Conservatives Hope For City Election Gains


Buoyed by the fall of rent control and an overall desire for change among Cambridge voters, conservative candidates endorsed by the Alliance for Change are optimistic about their chances to gain control of city offices in the November 7 election.

Although the Cambridge Civic Association (CCA) has held a tenuous one vote majority on both the city council and the school committee since 1989, observers say they expect the balance of power to shift to the alliance.

"I think we're seeing conservatism becoming more respectable in Cambridge," said Donald L.K. Trumbull, chair of the Cambridge Republican Committee.
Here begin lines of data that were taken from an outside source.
(** The body of requestBatchTotalDecryption once the guards are passed. *)
Lemma request_guards s e b :
  request_allowed s e ->
  transact e (RequestBatchTotalDecryption b) s =
    if (N.of_nat (length (batches s)) <=? b) || (b =? 0) then inl InvalidBatch
    else match batches s !! N.to_nat b with
         | None => inl (Panic 50)
         | Some bt =>
             if isOpen bt then inl BatchOpen
             else if negb (FHE_isInitialized (rd (batchTotalEncryptedAmount s) b))
                  then inl NotInitialized
                  else transact e (RequestBatchTotalDecryption b) s
         end.
Proof.
  intros (Hprov & Hunp & Hcd & Hnow).
  assert (forall r,
    transact e (RequestBatchTotalDecryption b) s = r ->
    transact e (RequestBatchTotalDecryption b) s =
    if (N.of_nat (length (batches s)) <=? b) || (b =? 0) then inl InvalidBatch
    else match batches s !! N.to_nat b with
         | None => inl (Panic 50)
         | Some bt =>
             if isOpen bt then inl BatchOpen
             else if negb (FHE_isInitialized (rd (batchTotalEncryptedAmount s) b))
                  then inl NotInitialized
                  else r
         end) as Hgen; [|by apply Hgen].
  intros r <-.
  unfold_contract; unfold_monad; simpl.
  rewrite Hprov; simpl. rewrite Hunp; simpl.
  assert ((UINT256_MAX <? rd (lastDecryptionRequestTime s) (msg_sender e) + cooldownSeconds s)
          = false) as -> by (apply N.ltb_ge; lia); simpl.
  assert ((block_timestamp e <? rd (lastDecryptionRequestTime s) (msg_sender e) + cooldownSeconds s)
          = false) as -> by (apply N.ltb_ge; lia); simpl.
  destruct ((N.of_nat (length (batches s)) <=? b) || (b =? 0)); simpl; [done|].
  destruct (batches s !! N.to_nat b) as [bt|]; simpl; [|done].
  destruct (isOpen bt); simpl; [done|].
  destruct (FHE_isInitialized (rd (batchTotalEncryptedAmount s) b)); simpl; done.
Qed.

(** Past the guards, a closed batch with an initialized total is accepted. *)
Lemma request_commits s e b bt :
  request_allowed s e ->
  b <> 0 -> batches s !! N.to_nat b = Some bt -> isOpen bt = false ->
  FHE_isInitialized (rd (batchTotalEncryptedAmount s) b) = true ->
  exists s', transact e (RequestBatchTotalDecryption b) s = inr s'.
Proof.
  intros (Hprov & Hunp & Hcd & Hnow) Hb0 Hbt Hclosed Hinit.
  unfold_contract; unfold_monad; simpl.
  rewrite Hprov; simpl. rewrite Hunp; simpl.
  assert ((UINT256_MAX <? rd (lastDecryptionRequestTime s) (msg_sender e) + cooldownSeconds s)
          = false) as -> by (apply N.ltb_ge; lia); simpl.
  assert ((block_timestamp e <? rd (lastDecryptionRequestTime s) (msg_sender e) + cooldownSeconds s)
          = false) as -> by (apply N.ltb_ge; lia); simpl.
  assert ((N.of_nat (length (batches s)) <=? b) || (b =? 0) = false) as ->.
  { apply orb_false_iff. split; [|by apply N.eqb_neq].
    apply N.leb_gt. apply lookup_lt_Some in Hbt. lia. }
  simpl. rewrite Hbt; simpl. rewrite Hclosed; simpl. rewrite Hinit; simpl.
  by eexists.
Qed.

(** C6. In reachable storage requestBatchTotalDecryption never commits
    for batch 0, for an id beyond the registry, for an open batch, or for
    a batch without contributions; past the provider, pause and cooldown
    guards the errors are InvalidBatch, BatchOpen and NotInitialized
    respectively.  Past the guards a closed batch with an initialized
    total is accepted, and a committed request stored
    [{batchId, stateHash, processed := false}] under the oracle's request
    id, set the caller's decryption timer to the block time, and logged
    DecryptionRequested. *)
Theorem request_decryption_contract (s : State) (e : Env) (b : uint256) :
  reachable s ->
  zero_handle_uninitialized ->
  ((b = 0 \/ N.of_nat (length (batches s)) <= b) ->
     (exists err, transact e (RequestBatchTotalDecryption b) s = inl err) /\
     (request_allowed s e ->
        transact e (RequestBatchTotalDecryption b) s = inl InvalidBatch)) /\
  (forall bt, b <> 0 -> batches s !! N.to_nat b = Some bt -> isOpen bt = true ->
     (exists err, transact e (RequestBatchTotalDecryption b) s = inl err) /\
     (request_allowed s e ->
        transact e (RequestBatchTotalDecryption b) s = inl BatchOpen)) /\
  (forall bt, b <> 0 -> batches s !! N.to_nat b = Some bt -> isOpen bt = false ->
     rd (batchTipCount s) b = 0 ->
     FHE_isInitialized (rd (batchTotalEncryptedAmount s) b) = false /\
     (exists err, transact e (RequestBatchTotalDecryption b) s = inl err) /\
     (request_allowed s e ->
        transact e (RequestBatchTotalDecryption b) s = inl NotInitialized)) /\
  (forall bt, b <> 0 -> batches s !! N.to_nat b = Some bt -> isOpen bt = false ->
     FHE_isInitialized (rd (batchTotalEncryptedAmount s) b) = true ->
     request_allowed s e ->
     exists s', transact e (RequestBatchTotalDecryption b) s = inr s') /\
  (forall s', transact e (RequestBatchTotalDecryption b) s = inr s' ->
     decryptionContexts s' =
       <[oracle_requestId e :=
           {| batchId := b;
              stateHash := _hashCiphertexts [rd (batchTotalEncryptedAmount s) b];
              processed := false |}]> (decryptionContexts s) /\
     lastDecryptionRequestTime s' =
       <[msg_sender e := block_timestamp e]> (lastDecryptionRequestTime s) /\
     events s' = events s ++
       [DecryptionRequested (oracle_requestId e) b
          (_hashCiphertexts [rd (batchTotalEncryptedAmount s) b])] /\
     batches s' = batches s /\ tips s' = tips s /\
     batchTipCount s' = batchTipCount s /\
     batchTotalEncryptedAmount s' = batchTotalEncryptedAmount s).
Proof.
  intros Hs Hzero. pose proof (reachable_wf s Hs) as Hwf.
  split; [|split; [|split; [|split]]].
  - intros Hbad. split.
    + destruct (transact e (RequestBatchTotalDecryption b) s) as [err|s'] eqn:Htx;
        [by exists err|].
      apply request_commit in Htx as (bt & Hb0 & Hbt & _).
      apply lookup_lt_Some in Hbt. lia.
    + intros Hok. rewrite (request_guards s e b Hok).
      assert ((N.of_nat (length (batches s)) <=? b) || (b =? 0) = true) as ->; [|done].
      apply orb_true_iff. destruct Hbad as [->|Hge]; [by right|].
      left. by apply N.leb_le.
  - intros bt Hb0 Hbt Hopen. split.
    + destruct (transact e (RequestBatchTotalDecryption b) s) as [err|s'] eqn:Htx;
        [by exists err|].
      apply request_commit in Htx as (bt' & _ & Hbt' & Hclosed & _). congruence.
    + intros Hok. rewrite (request_guards s e b Hok).
      assert ((N.of_nat (length (batches s)) <=? b) || (b =? 0) = false) as ->.
      { apply orb_false_iff. split; [|by apply N.eqb_neq].
        apply N.leb_gt. apply lookup_lt_Some in Hbt. lia. }
      by rewrite Hbt, Hopen.
  - intros bt Hb0 Hbt Hclosed Hcount.
    assert (FHE_isInitialized (rd (batchTotalEncryptedAmount s) b) = false) as Huninit.
    { rewrite (wf_total0 s Hwf b Hcount). exact Hzero. }
    split; [done|]. split.
    + destruct (transact e (RequestBatchTotalDecryption b) s) as [err|s'] eqn:Htx;
        [by exists err|].
      apply request_commit in Htx as (bt' & _ & _ & _ & Hinit & _). congruence.
    + intros Hok. rewrite (request_guards s e b Hok).
      assert ((N.of_nat (length (batches s)) <=? b) || (b =? 0) = false) as ->.
      { apply orb_false_iff. split; [|by apply N.eqb_neq].
        apply N.leb_gt. apply lookup_lt_Some in Hbt. lia. }
      by rewrite Hbt, Hclosed, Huninit.
  - intros bt Hb0 Hbt Hclosed Hinit Hok. by eapply request_commits.
  - intros s' Htx.
    apply request_commit in Htx as (bt & _ & _ & _ & _ & _ & _ & ->).
    simpl. repeat split.
Qed.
Much of the CCA's base came from supporters of rent control, a 1970 initiative repealed by statewide referendum last November. Without their main issue, CCA candidates may be in trouble.

"The conventional wisdom is that the CCA is going to lose a seat," said Jon R. Maddox, an Alliance-backed school committee candidate.


"Rent control guaranteed votes from tenants and the more transient elements of the population. But now that it has been lifted, we're seeing a major realignment," Maddox said.

Gretna J. Bohn-Hayden, a neighborhood activist, said she thinks many of the 4,000 citizens who have been dropped from the voting lists since last election were tenants in rent-controlled properties who have left Cambridge.

By contrast, the new tenants tend to be from more conservative background, she said.

"Just in my building, several people moved....I'm positive they were liberals and I know [the new tenants] are not," Bohn-Hayden said.

The emergence of the Christian Coalition of Greater Boston, head-quartered in Cambridge, underscores the growing conservative mood in the city.

The group boasts some 150 active members in Cambridge and is helping to draw attention to its family values platform, according to coalition chair A. George Catavolo.

"They're mentioning us in the newspaper every day, so there's no doubt we're in the back of everyone's mind," he said.

But property taxes rather than social policy have been the focus of Alliance candidates, who are increasingly critical of the many city services financed by citizens' tax dollars.

Alliance candidates have pledged to eliminate some city commissions, consolidate offices and trim peripheral areas of the city and school committee budgets.

"Voters want candidates who will guard their taxes and make sure they're getting their money's worth," former City Councillor William H. Walsh said.

Some CCA candidates seem to have noticed the growing discontent and made efforts to demonstrate their desire to please these voters.